START DATA TO USE

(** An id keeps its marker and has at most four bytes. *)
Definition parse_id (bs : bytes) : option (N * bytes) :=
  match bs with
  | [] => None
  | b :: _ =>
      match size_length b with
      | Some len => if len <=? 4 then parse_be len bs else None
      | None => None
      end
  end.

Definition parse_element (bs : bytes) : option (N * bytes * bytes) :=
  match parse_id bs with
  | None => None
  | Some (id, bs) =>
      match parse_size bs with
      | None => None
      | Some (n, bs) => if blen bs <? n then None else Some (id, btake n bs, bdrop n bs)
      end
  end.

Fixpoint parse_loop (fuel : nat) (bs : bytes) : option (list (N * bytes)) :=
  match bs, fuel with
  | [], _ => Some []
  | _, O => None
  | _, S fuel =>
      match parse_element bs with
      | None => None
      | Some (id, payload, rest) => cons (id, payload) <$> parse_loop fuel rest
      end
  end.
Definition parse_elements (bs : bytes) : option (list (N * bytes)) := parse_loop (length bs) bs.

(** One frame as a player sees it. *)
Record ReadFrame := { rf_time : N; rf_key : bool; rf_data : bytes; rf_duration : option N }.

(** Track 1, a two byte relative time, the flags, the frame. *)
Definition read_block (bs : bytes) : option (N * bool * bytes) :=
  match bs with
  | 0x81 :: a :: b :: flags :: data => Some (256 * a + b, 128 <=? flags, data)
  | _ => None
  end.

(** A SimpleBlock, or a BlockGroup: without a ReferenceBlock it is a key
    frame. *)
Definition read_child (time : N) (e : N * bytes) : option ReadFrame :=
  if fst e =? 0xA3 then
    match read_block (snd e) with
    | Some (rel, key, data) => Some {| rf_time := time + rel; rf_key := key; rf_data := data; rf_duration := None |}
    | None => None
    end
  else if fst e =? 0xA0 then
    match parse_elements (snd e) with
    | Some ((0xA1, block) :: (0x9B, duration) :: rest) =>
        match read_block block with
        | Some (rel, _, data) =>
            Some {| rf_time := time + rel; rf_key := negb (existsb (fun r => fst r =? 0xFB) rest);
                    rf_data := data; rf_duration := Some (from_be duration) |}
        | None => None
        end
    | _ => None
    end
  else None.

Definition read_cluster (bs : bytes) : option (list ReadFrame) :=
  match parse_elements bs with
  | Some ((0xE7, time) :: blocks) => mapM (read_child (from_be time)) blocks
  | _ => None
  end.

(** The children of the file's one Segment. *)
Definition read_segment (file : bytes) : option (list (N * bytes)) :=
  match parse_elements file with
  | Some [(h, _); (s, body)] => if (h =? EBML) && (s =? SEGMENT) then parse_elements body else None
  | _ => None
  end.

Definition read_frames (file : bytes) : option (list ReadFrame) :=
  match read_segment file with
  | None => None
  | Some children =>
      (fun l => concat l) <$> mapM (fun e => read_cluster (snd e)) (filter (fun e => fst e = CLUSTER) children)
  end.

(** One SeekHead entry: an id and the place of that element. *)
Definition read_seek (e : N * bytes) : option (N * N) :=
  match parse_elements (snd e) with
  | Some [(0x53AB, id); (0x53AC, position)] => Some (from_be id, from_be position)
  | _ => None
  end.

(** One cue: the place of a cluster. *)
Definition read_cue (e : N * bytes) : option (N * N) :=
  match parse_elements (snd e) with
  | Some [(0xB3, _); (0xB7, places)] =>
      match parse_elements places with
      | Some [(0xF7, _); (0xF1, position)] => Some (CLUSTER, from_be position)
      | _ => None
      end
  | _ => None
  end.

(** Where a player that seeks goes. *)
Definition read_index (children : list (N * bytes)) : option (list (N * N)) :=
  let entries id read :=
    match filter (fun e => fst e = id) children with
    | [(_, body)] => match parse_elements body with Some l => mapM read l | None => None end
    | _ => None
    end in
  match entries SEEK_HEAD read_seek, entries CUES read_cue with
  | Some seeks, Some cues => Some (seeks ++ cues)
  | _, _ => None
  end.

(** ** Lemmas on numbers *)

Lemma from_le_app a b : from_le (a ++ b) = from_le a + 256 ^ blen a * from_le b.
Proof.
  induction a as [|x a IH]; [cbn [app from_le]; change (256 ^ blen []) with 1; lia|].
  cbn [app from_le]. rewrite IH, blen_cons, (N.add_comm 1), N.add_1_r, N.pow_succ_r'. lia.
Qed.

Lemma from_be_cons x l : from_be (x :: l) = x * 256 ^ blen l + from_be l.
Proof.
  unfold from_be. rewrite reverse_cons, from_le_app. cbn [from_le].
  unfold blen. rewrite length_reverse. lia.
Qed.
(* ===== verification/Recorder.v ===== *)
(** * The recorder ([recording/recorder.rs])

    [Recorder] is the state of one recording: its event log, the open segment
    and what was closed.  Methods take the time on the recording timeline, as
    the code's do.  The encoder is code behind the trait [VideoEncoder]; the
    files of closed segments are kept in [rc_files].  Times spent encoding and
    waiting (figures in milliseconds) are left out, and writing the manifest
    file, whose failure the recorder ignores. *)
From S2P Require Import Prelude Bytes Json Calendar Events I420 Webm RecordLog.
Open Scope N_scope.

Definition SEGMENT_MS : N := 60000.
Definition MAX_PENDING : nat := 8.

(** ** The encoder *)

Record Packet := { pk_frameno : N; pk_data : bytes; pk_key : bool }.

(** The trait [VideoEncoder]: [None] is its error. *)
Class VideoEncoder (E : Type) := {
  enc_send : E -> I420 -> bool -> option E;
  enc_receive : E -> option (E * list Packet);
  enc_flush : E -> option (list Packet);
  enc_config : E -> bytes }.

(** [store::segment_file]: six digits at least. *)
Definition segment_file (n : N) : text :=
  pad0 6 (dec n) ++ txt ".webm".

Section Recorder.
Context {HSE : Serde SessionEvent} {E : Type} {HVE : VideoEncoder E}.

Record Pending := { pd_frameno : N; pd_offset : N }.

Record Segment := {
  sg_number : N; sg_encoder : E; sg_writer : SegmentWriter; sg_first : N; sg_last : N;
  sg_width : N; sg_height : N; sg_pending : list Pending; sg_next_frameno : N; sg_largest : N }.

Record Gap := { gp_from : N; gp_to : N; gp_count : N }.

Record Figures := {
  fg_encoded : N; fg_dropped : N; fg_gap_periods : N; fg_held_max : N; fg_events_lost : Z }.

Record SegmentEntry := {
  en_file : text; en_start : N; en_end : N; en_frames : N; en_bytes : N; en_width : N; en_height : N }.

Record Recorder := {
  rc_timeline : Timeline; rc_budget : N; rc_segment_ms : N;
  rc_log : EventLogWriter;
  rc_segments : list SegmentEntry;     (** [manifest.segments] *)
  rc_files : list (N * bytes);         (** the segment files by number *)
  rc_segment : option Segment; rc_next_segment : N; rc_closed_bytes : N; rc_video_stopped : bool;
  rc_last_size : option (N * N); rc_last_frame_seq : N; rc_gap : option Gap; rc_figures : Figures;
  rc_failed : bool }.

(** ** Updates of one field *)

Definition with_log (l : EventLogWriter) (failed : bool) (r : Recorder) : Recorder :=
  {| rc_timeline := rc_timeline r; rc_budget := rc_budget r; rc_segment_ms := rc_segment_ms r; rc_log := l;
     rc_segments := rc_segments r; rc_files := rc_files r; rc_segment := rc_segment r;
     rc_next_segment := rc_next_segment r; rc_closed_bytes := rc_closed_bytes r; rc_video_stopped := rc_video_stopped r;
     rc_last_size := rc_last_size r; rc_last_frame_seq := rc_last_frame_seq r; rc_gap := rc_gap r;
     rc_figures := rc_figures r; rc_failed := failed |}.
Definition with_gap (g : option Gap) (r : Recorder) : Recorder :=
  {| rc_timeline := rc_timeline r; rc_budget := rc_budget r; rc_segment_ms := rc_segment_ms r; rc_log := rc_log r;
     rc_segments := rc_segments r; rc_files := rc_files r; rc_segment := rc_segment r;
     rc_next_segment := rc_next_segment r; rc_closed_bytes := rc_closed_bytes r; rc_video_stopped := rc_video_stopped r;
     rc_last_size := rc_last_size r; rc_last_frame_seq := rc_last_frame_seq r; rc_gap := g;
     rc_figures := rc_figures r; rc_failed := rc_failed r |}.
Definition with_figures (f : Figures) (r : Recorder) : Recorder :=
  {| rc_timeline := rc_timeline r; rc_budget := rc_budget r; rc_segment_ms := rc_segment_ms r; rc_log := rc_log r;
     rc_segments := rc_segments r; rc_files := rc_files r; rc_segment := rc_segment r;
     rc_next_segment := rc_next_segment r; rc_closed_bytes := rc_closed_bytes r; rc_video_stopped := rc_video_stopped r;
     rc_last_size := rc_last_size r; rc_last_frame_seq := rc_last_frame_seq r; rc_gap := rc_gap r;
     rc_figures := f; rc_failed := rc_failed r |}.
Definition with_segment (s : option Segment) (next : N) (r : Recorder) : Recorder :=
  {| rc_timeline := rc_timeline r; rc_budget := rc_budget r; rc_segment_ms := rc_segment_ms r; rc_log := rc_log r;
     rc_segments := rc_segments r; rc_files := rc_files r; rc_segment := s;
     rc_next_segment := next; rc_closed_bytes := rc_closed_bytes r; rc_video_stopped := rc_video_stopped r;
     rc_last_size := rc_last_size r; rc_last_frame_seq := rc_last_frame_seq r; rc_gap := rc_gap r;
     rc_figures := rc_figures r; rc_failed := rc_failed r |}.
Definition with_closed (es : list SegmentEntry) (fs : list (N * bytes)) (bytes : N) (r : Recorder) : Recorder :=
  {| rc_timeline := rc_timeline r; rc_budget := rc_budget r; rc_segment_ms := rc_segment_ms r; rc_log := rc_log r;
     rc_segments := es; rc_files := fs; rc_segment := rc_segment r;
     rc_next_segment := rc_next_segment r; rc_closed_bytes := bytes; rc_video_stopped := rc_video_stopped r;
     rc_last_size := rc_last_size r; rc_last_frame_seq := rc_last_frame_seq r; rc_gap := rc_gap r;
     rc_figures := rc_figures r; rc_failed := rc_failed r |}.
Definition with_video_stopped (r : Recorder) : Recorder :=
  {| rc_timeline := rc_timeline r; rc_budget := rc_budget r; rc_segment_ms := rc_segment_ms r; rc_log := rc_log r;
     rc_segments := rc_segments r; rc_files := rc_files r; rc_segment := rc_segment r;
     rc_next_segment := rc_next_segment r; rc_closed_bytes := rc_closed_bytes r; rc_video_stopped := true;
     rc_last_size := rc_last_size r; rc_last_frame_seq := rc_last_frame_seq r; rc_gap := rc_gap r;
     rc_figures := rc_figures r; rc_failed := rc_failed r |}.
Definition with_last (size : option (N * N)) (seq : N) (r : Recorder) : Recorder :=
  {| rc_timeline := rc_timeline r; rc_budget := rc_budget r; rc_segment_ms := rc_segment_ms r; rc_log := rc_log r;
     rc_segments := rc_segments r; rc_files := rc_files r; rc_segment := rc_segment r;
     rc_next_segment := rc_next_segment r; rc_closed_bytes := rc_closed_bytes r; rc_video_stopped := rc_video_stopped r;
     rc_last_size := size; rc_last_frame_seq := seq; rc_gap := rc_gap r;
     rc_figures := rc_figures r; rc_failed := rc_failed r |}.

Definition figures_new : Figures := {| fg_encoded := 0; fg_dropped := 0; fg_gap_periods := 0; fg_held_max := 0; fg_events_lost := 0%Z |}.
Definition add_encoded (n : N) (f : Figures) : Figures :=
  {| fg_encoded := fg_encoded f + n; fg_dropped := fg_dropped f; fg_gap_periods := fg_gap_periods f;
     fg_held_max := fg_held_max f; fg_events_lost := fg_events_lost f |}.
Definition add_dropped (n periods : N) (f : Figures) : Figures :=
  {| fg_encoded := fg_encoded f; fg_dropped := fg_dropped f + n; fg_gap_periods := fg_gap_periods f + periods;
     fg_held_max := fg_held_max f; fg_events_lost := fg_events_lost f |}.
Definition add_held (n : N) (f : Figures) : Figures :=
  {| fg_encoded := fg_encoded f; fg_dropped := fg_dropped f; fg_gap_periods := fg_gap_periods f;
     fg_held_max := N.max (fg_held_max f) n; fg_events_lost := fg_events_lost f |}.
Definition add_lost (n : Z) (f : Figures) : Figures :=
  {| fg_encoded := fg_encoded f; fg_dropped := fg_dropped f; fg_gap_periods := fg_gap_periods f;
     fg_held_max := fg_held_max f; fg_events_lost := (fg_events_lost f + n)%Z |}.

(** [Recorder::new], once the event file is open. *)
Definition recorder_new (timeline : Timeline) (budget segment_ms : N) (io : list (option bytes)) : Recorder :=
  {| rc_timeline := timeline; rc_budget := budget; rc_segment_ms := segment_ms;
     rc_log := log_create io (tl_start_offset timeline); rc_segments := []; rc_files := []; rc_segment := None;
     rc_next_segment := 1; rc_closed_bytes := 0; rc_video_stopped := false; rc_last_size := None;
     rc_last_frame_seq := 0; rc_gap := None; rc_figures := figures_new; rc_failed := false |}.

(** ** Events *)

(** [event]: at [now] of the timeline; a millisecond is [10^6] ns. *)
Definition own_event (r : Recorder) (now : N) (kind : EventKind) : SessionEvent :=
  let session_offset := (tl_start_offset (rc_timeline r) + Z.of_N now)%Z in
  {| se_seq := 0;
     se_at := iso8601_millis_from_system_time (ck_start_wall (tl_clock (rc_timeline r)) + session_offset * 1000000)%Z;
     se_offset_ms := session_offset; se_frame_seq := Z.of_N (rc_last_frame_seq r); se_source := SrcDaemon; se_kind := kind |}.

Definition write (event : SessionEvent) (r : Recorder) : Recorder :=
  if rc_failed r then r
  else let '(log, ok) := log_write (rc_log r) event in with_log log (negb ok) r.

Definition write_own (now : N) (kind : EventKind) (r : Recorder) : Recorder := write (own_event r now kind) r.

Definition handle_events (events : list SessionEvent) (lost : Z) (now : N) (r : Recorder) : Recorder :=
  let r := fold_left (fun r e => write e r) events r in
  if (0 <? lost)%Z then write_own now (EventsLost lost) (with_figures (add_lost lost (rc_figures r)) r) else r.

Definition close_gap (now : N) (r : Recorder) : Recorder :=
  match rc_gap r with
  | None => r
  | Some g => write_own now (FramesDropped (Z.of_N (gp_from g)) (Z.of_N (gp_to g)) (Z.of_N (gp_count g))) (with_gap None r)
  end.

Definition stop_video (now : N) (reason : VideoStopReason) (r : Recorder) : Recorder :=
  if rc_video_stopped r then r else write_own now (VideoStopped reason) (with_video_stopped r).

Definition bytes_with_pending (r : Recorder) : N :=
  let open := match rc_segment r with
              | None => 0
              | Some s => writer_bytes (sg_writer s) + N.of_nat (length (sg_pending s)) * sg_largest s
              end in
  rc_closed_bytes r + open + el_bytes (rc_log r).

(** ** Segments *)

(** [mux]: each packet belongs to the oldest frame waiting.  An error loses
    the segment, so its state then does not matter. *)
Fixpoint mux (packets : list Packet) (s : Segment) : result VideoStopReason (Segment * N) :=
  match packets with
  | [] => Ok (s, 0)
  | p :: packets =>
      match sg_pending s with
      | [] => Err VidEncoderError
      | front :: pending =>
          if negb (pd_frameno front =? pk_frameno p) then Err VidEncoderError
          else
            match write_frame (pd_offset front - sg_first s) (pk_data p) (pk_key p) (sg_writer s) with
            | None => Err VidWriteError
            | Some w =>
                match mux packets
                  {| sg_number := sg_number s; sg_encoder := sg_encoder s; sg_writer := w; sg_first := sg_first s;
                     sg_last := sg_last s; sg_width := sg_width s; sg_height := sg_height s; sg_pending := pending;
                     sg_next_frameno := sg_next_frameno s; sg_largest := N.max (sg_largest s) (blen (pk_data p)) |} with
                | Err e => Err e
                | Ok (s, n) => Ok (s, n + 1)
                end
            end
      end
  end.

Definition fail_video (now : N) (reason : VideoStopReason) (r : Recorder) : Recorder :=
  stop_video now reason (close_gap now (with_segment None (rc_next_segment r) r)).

END DATA TO USE

EXERCISE BRIEF ::
Copy out the data above word for word, starting at its first line and ending with the line that contains "Definition parse_element (bs".

RESPONSE TO THE EXERCISE ::
(** An id keeps its marker and has at most four bytes. *)
Definition parse_id (bs : bytes) : option (N * bytes) :=
  match bs with
  | [] => None
  | b :: _ =>
      match size_length b with
      | Some len => if len <=? 4 then parse_be len bs else None
      | None => None
      end
  end.

Definition parse_element (bs : bytes) : option (N * bytes * bytes) :=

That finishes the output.